--- ACTIVITY ---
Would you print the entire listing exactly, leaving nothing out?

--- SUPPLIED RECORDS ---
■ ■ ■ ■ ■ ■ ■
(* ===== verification/Opening.v ===== *)
(** * Opening: [internal/app/openwallet.go]

    Creating a wallet and, when it opens with money, the opening credit that
    goes with it: authorisation, parsing, the identities, and one transaction
    that writes the wallet, the OPENING operation, its entry and its events. *)

From S2P Require Import Prelude Errors GoTime Money Identifier Ledger Wallet Transaction Event.
From S2P Require Import Identity Ports Store StoreInv Policy Recorder Reversal Submit Storable.
From S2P Require Import SubmitSpec SubmitProof.

#[local] Open Scope string_scope.
#[local] Open Scope list_scope.
#[local] Open Scope Z_scope.

(** ** Definitions *)

Record OpenWalletCommand := mkOpenWalletCommand {
  oc_PlayerID : string;
  oc_Amount : string;
  oc_Currency : string
}.

(** The parsing at the head of [Execute]. *)
Definition Open_parse (cmd : OpenWalletCommand) : result (PlayerID * Money) :=
  playerID ← ParsePlayerID (oc_PlayerID cmd);
  currency ← ParseCurrency (oc_Currency cmd);
  initial ← ParseExternalMoney (oc_Amount cmd) currency;
  Ok (playerID, initial).

Section opening.
Context {W : Type} `{Clock W} `{IDGenerator W}.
■ ■ ■ ■ ■ ■ ■
--- ANSWER TO THE EXERCISE ---
(* ===== verification/Opening.v ===== *)
(** * Opening: [internal/app/openwallet.go]

    Creating a wallet and, when it opens with money, the opening credit that
    goes with it: authorisation, parsing, the identities, and one transaction
    that writes the wallet, the OPENING operation, its entry and its events. *)

From S2P Require Import Prelude Errors GoTime Money Identifier Ledger Wallet Transaction Event.
From S2P Require Import Identity Ports Store StoreInv Policy Recorder Reversal Submit Storable.
From S2P Require Import SubmitSpec SubmitProof.

#[local] Open Scope string_scope.
#[local] Open Scope list_scope.
#[local] Open Scope Z_scope.

(** ** Definitions *)

Record OpenWalletCommand := mkOpenWalletCommand {
  oc_PlayerID : string;
  oc_Amount : string;
  oc_Currency : string
}.

(** The parsing at the head of [Execute]. *)
Definition Open_parse (cmd : OpenWalletCommand) : result (PlayerID * Money) :=
  playerID ← ParsePlayerID (oc_PlayerID cmd);
  currency ← ParseCurrency (oc_Currency cmd);
  initial ← ParseExternalMoney (oc_Amount cmd) currency;
  Ok (playerID, initial).

Section opening.
Context {W : Type} `{Clock W} `{IDGenerator W}.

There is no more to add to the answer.